1

I tried to fetch all special div tag with a class of "someClass" from a website

Website need to scroll down to load new div elements so I used Keys.PAGE_DOWN, that worked and scrolled but the data wasn't complete again

So I used:

elem = driver.find_element(By.TAG_NAME, "body")


no_of_pagedowns = 23

while no_of_pagedowns:
    elem.send_keys(Keys.PAGE_DOWN)
    time.sleep(0.7)
    no_of_pagedowns-=1

It will Scroll till the entire html page load but when I want to write data in a file, it just write 20 div tag instead of hundred ...

Complete Code:

import time
from selenium import webdriver
from selenium.webdriver.common.by import By
from selenium.webdriver.common.keys import Keys
from selenium.webdriver.chrome.service import Service
from webdriver_manager.chrome import ChromeDriverManager


driver = webdriver.Chrome(service=Service(ChromeDriverManager().install()))

url = 'https://divar.ir/s/tehran/buy-apartment/parand?price=200000000-450000000&non-negotiable=true&has-photo=true&q=%D8%AE%D8%A7%D9%86%D9%87%20%D9%BE%D8%B1%D9%86%D8%AF'
driver.get(url)


elem = driver.find_element(By.TAG_NAME, "body")


no_of_pagedowns = 23

while no_of_pagedowns:
    elem.send_keys(Keys.PAGE_DOWN)
    time.sleep(0.3)
    no_of_pagedowns-=1

datas = driver.find_elements(By.CLASS_NAME, 'kt-post-card__body')

f = open('data.txt', 'w')
counter = 1
for data in range(len(datas)):
    f.write(f'{counter}--> {datas[data].text}')
    counter += 1
    f.write('\n')

f.close()
driver.quit()
Mosihere
  • 30
  • 10

3 Answers3

1

To select only 20 <div> tag instead of hundreds you can use list slicing and you can use either of the following locator strategies:

  • Using CSS_SELECTOR

    elements = driver.find_elements(By.CSS_SELECTOR, "div.kt-post-card__body")[:20]
    
  • Using XPATH:

    elements = driver.find_elements(By.XPATH, "//div[@class='kt-post-card__body']")[:20]
    

Ideally you have to induce WebDriverWait for the visibility_of_all_elements_located() and you can use either of the following locator strategies:

  • Using CSS_SELECTOR

    elements = WebDriverWait(driver, 20).until(EC.visibility_of_all_elements_located((By.CSS_SELECTOR, "div.kt-post-card__body")))[:20]
    
  • Using XPATH:

    elements = WebDriverWait(driver, 20).until(EC.visibility_of_all_elements_located((By.XPATH, "//div[@class='kt-post-card__body']")))[:20]
    

Update

To select all the <div>s:

To select all the <div>s you can use list slicing and you can use either of the following locator strategies:

  • Using CSS_SELECTOR

    elements = driver.find_elements(By.CSS_SELECTOR, "div.kt-post-card__body")
    
  • Using XPATH:

    elements = driver.find_elements(By.XPATH, "//div[@class='kt-post-card__body']")
    
undetected Selenium
  • 183,867
  • 41
  • 278
  • 352
  • Thanks but `Exactly I need All Div Element (hunderds)`, I just want to get all div elements not 20 the problem was that.
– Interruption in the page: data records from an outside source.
(** C2: the series of stage 2 has, for the date of every accepted
    sample, the mean of the site-day averages of that date, one average
    per site-day key of that date; the keys of one date are distinct
    sites, however many samples each has. *)
Theorem cross_site_day_average (samples : list sample) :
  hashable_sites samples ->
  exists totals hours days ys,
    stage1 samples ([], []) = Ok (totals, hours)
    /\ day_to_site_avgs (map fst hours) totals hours [] = Ok days
    /\ y_values days = Ok ys
    /\ List.length ys = List.length (sorted_days days)
    /\ (forall s, In s samples ->
          exists i y,
            nth_error (sorted_days days) i = Some (snd (fst s))
            /\ nth_error ys i = Some y
            /\ mean (map (mean_of_samples samples)
                         (keys_of_day (snd (fst s)) samples)) = Ok y)
    /\ (forall d, distinct (keys_of_day d samples)).
Proof.
  intros Hh. destruct (stage1_total ([], []) Hh) as [[totals hours] H].
  destruct (stage1_invariant _ H) as [Hinv Hall].
  destruct (@stage2_days _ _ _ H) as (days & Hdays & Hget & Hkeys).
  assert (Hin : forall d, In d (sorted_days days) ->
                          exists k, In k (keys_of_day d samples)).
  { intros d Hd. unfold sorted_days in Hd. apply in_sorted, Hkeys in Hd.
    apply in_map_iff in Hd. destruct Hd as (k & <- & Hk). exists k.
    unfold keys_of_day. apply filter_In. split; [exact Hk | apply String.eqb_refl]. }
  destruct (mapM_ok (fun d => mean (dict_get_default String.eqb [] days d))
                    (sorted_days days)) as (ys & Hys & Hlen & Hnth).
  { intros d Hd. apply mean_ok. rewrite Hget.
    destruct (Hin d Hd) as (k & Hk).
    destruct (keys_of_day d samples); [destruct Hk | discriminate]. }
  exists totals, hours, days, ys. split; [exact H|].
  split; [exact Hdays|]. split; [exact Hys|].
  split; [exact Hlen|]. split.
  - intros s Hs.
    destruct (@keys_of_day_sample _ _ Hall Hs) as (k & Hk & _).
    assert (Hd : In (snd (fst s)) (sorted_days days)).
    { unfold sorted_days. apply in_sorted, Hkeys, in_map_iff. exists k.
      unfold keys_of_day in Hk. apply filter_In in Hk. destruct Hk as [Hk He].
      apply String.eqb_eq in He. auto. }
    apply In_nth_error in Hd. destruct Hd as (i & Hi).
    destruct (Hnth i _ Hi) as (y & Hy & Hm). rewrite Hget in Hm.
    exists i, y. auto.
  - intros d. apply distinct_filter, first_keys_distinct.
Qed.

Lemma cross_site_day_average_witness :
  exists totals hours days ys,
    stage1 (filtered scenario 2022 7) ([], []) = Ok (totals, hours)
    /\ day_to_site_avgs (map fst hours) totals hours [] = Ok days
    /\ y_values days = Ok ys
    /\ List.length ys = List.length (sorted_days days)
    /\ (forall s, In s (filtered scenario 2022 7) ->
          exists i y,
            nth_error (sorted_days days) i = Some (snd (fst s))
            /\ nth_error ys i = Some y
            /\ mean (map (mean_of_samples (filtered scenario 2022 7))
                         (keys_of_day (snd (fst s)) (filtered scenario 2022 7)))
               = Ok y)
    /\ (forall d, distinct (keys_of_day d (filtered scenario 2022 7))).
Proof.
  apply cross_site_day_average. unfold hashable_sites.
  vm_compute filtered. repeat constructor.
Defined.

Example scenario_cross_site :
  mean (map (mean_of_samples (filtered scenario 2022 7))
            (keys_of_day "2022-07-01" (filtered scenario 2022 7)))
  = Ok 57.5%float.
Proof. vm_compute. reflexivity. Qed.

(* ------------------------------------------------------------------ *)
(** ** Site identifiers as keys *)

(** C10: a site given as a string and a site given as a number, on the
    same date, have different keys: the string is stored as it is, a
    number-keyed entry is stored as well, and the day's list of averages
    has one value for each at different places. *)
Theorem site_ids_verbatim (samples : list sample)
    (s : string) (n : json) (d : string) (c1 c2 : float) :
  hashable_sites samples ->
  In (JStr s, d, c1) samples ->
  In (n, d, c2) samples ->
  is_int_or_float n = true ->
  key_eqb (JStr s, d) (n, d) = false
  /\ exists totals hours days k2 i j,
       stage1 samples ([], []) = Ok (totals, hours)
       /\ day_to_site_avgs (map fst hours) totals hours [] = Ok days
       /\ key_eqb k2 (n, d) = true /\ is_int_or_float (fst k2) = true
       /\ i <> j
       /\ nth_error (keys_of_day d samples) i = Some (JStr s, d)
       /\ nth_error (keys_of_day d samples) j = Some k2
       /\ dict_get key_eqb totals (JStr s, d)
          = Some (fsum (samples_of (JStr s, d) samples))
       /\ dict_get key_eqb totals (n, d) = Some (fsum (samples_of k2 samples))
       /\ dict_get_default String.eqb [] days d
          = map (mean_of_samples samples) (keys_of_day d samples).
Proof.
  intros Hh Hs Hn Hnum.
  assert (Hne : key_eqb (JStr s, d) (n, d) = false).
  { unfold key_eqb. cbn [fst snd]. now rewrite site_eqb_str_number. }
  split; [exact Hne|].
  destruct (stage1_total ([], []) Hh) as [[totals hours] H].
  destruct (stage1_invariant _ H) as [Hinv Hall].
  destruct (@keys_of_day_sample _ _ Hall Hs) as (k1 & Hk1 & He1).
  destruct (@keys_of_day_sample _ _ Hall Hn) as (k2 & Hk2 & He2).
  cbn [fst snd] in Hk1, Hk2, He1, He2.
  assert (k1 = (JStr s, d)) as ->.
  { destruct k1 as [a d1]. unfold key_eqb in He1. cbn [fst snd] in He1.
    apply andb_true_iff in He1. destruct He1 as [Ha Hd].
    apply site_eqb_str in Ha. apply String.eqb_eq in Hd. now subst. }
  assert (Hnum2 : is_int_or_float (fst k2) = true).
  { unfold key_eqb in He2. cbn [fst snd] in He2.
    apply andb_true_iff in He2. destruct He2 as [Ha _].
    destruct (fst k2), n; simpl in *; try discriminate; reflexivity. }
  destruct (In_nth_error _ _ Hk1) as (i & Hi).
  destruct (In_nth_error _ _ Hk2) as (j & Hj).
  destruct (@stage2_days _ _ _ H) as (days & Hdays & Hget & _).
  destruct Hinv as (_ & _ & Hd). cbn [fst snd] in Hd.
  exists totals, hours, days, k2, i, j.
  split; [exact H|]. split; [exact Hdays|].
  split; [exact He2|]. split; [exact Hnum2|]. split.
  { intros ->. rewrite Hi in Hj. injection Hj as <-. discriminate. }
  split; [exact Hi|]. split; [exact Hj|]. split; [|split].
  - pose proof (sample_key_seen _ Hall Hs) as Hseen. cbn [fst] in Hseen.
    rewrite (proj1 (Hd (JStr s, d))), Hseen. reflexivity.
  - pose proof (sample_key_seen _ Hall Hn) as Hseen. cbn [fst] in Hseen.
    rewrite (proj1 (Hd (n, d))), Hseen.
    now rewrite (samples_of_equiv _ _ samples He2).
  - apply Hget.
Qed.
Also I remove `list slicing` and check your code, it wont work :( @undetected Selenium – Mosihere Mar 27 '22 at 22:16
  • @Mosihere Checkout the updated answer and let me know the status. – undetected Selenium Mar 27 '22 at 22:18
  • One time 20 items, another time 24. but I guess there are more than 100 items exists – Mosihere Mar 27 '22 at 22:22
0

I checked the site and as I figured out they get data as json by using api and cursor. Cursor here made with a time expression and the variable called last-post-date. When entered to the site this value is given as lastPostDate inside a json. To obtain data fastly from the site this requests can be used: https://divar.ir/s/tehran/buy-apartment/parand?price=200000000-450000000&non-negotiable=true&has-photo=true&q=%D8%AE%D8%A7%D9%86%D9%87%20%D9%BE%D8%B1%D9%86%D8%AF lastPostDate value should be taken from this link and lastPostDate value in the JSON below should be updated with it.
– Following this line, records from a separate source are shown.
(** Every enabled action keeps the invariant. *)
Lemma inv_step_output (cmd : Cmd) (a : action) (s s' : state) :
  inv cmd s -> step cmd a s = Some s' -> inv cmd s'.
Proof.
  intros [Hb Ho He] Hstep.
  destruct (touched a) as [o|] eqn:Ht.
  - destruct (step_on_pipe cmd a o s s' Ht Hstep) as (p' & b' & Hp & -> & Hbase).
    assert (Hrel : match erase a with
                   | Some _ =>
                       relay_of (base s) (stream_of o) = Copying /\
                       relay_of b' (stream_of o) = Copied
                   | None => relay_of b' (stream_of o)
                             = relay_of (base s) (stream_of o)
                   end).
    { destruct a; try discriminate Ht; cbn [touched erase] in Ht, Hbase |- *;
        injection Ht as ->;
        first [ now rewrite Hbase
              | destruct (copy_returns_relays cmd _ _ _ Hbase) as (H1 & H2 & _);
                now split ]. }
    assert (Hother : forall st, st <> stream_of o ->
                       relay_of b' st = relay_of (base s) st).
    { destruct a; try discriminate Ht; cbn [touched erase] in Ht, Hbase;
        injection Ht as ->;
        first [ intros st _; now rewrite Hbase
              | destruct (copy_returns_relays cmd _ _ _ Hbase) as (_ & _ & H3);
                exact H3 ]. }
    assert (Hb' : Process.inv cmd b').
    { destruct (erase a) as [pa|].
      - exact (ProcessFacts.inv_step cmd pa (base s) b' Hb Hbase).
      - now rewrite Hbase. }
    assert (Hto : touched a <> None) by (rewrite Ht; discriminate).
    destruct o; cbn [stream_of] in *; split; cbn; try exact Hb'.
    + eapply (pipe_step_inv a (stdout_relay (base s))); eauto.
    + change (stderr_relay b') with (relay_of b' StderrS).
      rewrite (Hother StderrS) by discriminate. exact He.
    + change (stdout_relay b') with (relay_of b' StdoutS).
      rewrite (Hother StdoutS) by discriminate. exact Ho.
    + eapply (pipe_step_inv a (stderr_relay (base s))); eauto.
  - assert (Hpa : exists pa, erase a = Some pa)
      by (destruct a; try discriminate Ht; cbn; eauto).
    destruct Hpa as [pa Hpa].
    destruct (step_off_pipes cmd a pa s s' Ht Hpa Hstep) as (Hbase & Eo & Ee).
    pose proof (ProcessFacts.inv_step cmd pa (base s) (base s') Hb Hbase) as Hb'.
    split; [exact Hb' | rewrite Eo | rewrite Ee].
    + change (pipe_inv (relay_of (base s') StdoutS) (out s)).
      destruct a; try discriminate Ht; cbn in Hpa; injection Hpa as <-.
      * eapply pipe_inv_spawn; [exact Ho |].
        apply (caller_step_relays cmd ok (base s) (base s') Hb Hbase StdoutS).
      * destruct (copy_returns_relays cmd _ _ _ Hbase) as (_ & _ & H3).
        rewrite (H3 StdoutS) by discriminate. exact Ho.
      * destruct (relay_exits_relays cmd _ _ _ Hbase) as (H1 & H2 & H3).
        destruct st; [rewrite (H3 StdoutS) by discriminate; exact Ho
                     | | rewrite (H3 StdoutS) by discriminate; exact Ho].
        rewrite H2. apply pipe_inv_exit.
        change (pipe_inv (relay_of (base s) StdoutS) (out s)) in Ho.
        now rewrite H1 in Ho.
    + change (pipe_inv (relay_of (base s') StderrS) (err s)).
      destruct a; try discriminate Ht; cbn in Hpa; injection Hpa as <-.
      * eapply pipe_inv_spawn; [exact He |].
        apply (caller_step_relays cmd ok (base s) (base s') Hb Hbase StderrS).
      * destruct (copy_returns_relays cmd _ _ _ Hbase) as (_ & _ & H3).
        rewrite (H3 StderrS) by discriminate. exact He.
      * destruct (relay_exits_relays cmd _ _ _ Hbase) as (H1 & H2 & H3).
        destruct st; [rewrite (H3 StderrS) by discriminate; exact He
                     | rewrite (H3 StderrS) by discriminate; exact He |].
        rewrite H2. apply pipe_inv_exit.
        change (pipe_inv (relay_of (base s) StderrS) (err s)) in He.
        now rewrite H1 in He.
Qed.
{"json_schema":{"category":{"value":"apartment-sell"},"districts":{"vacancies":["427"]},"price":{"max":450000000,"min":200000000},"non-negotiable":true,"has-photo":true,"query":"خانه پرند"},"last-post-date":1647005920188580}

This updated JSON should be sent to API link below as POST. https://api.divar.ir/v8/search/1/apartment-sell

And a new JSON should be returned. And inside this JSON there is a “last_post_date”. New queries could be made by using this variable. Also required data is stored in this JSON.
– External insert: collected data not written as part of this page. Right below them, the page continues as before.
Definition start_command (update : Telegram.update) : M W unit :=
  let user := Telegram.effective_user update in
  let user_id := Telegram.id user in
  now <- clock (datetime_now C) ;;
  update_user_info user_id
    [("username", py_opt_str (Telegram.username user));
     ("first_name", PyStr (Telegram.first_name user));
     ("last_name", py_opt_str (Telegram.last_name user));
     ("language_code", py_opt_str (Telegram.language_code user));
     ("last_activity", PyDatetime now)] ;;
  subscribed <- check_subscription user_id ;;
  if negb subscribed then
    let keyboard :=
      [[Telegram.url_button "🔗 اشترك في القناة"
          ("https://t.me/" ++ channel_username cfg)];
       [Telegram.callback_button "✅ تحقق من الاشتراك" "check_subscription"]] in
    send_reply (config_get cfg "subscription_message")
               (Telegram.InlineKeyboardMarkup keyboard) ;;
    ret tt
  else show_main_interface.

Definition send_url_prompt : string := "🔗 أرسل رابط المحتوى الذي تريد تحميله".

Definition handle_admin_commands (update : Telegram.update) (text : string)
  : M W unit :=
  send_reply (PyStr "🔧 معالجة أوامر الأدمن قيد التطوير") Telegram.no_markup ;;
  ret tt.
This is just an idea. It seems to be working when I test it with POSTMAN.

Tarık
  • 34
  • 3
0

The Problem was implicit pagination!

So I use a for loop and each time update page number :)

for page in range(1, 11):
    url = f'https://divar.ir/s/tehran/buy-apartment/parand?price=450000000-200000000&non-negotiable=true&has-photo=true&page={page}'
    driver.get(url)
Mosihere
  • 30
  • 10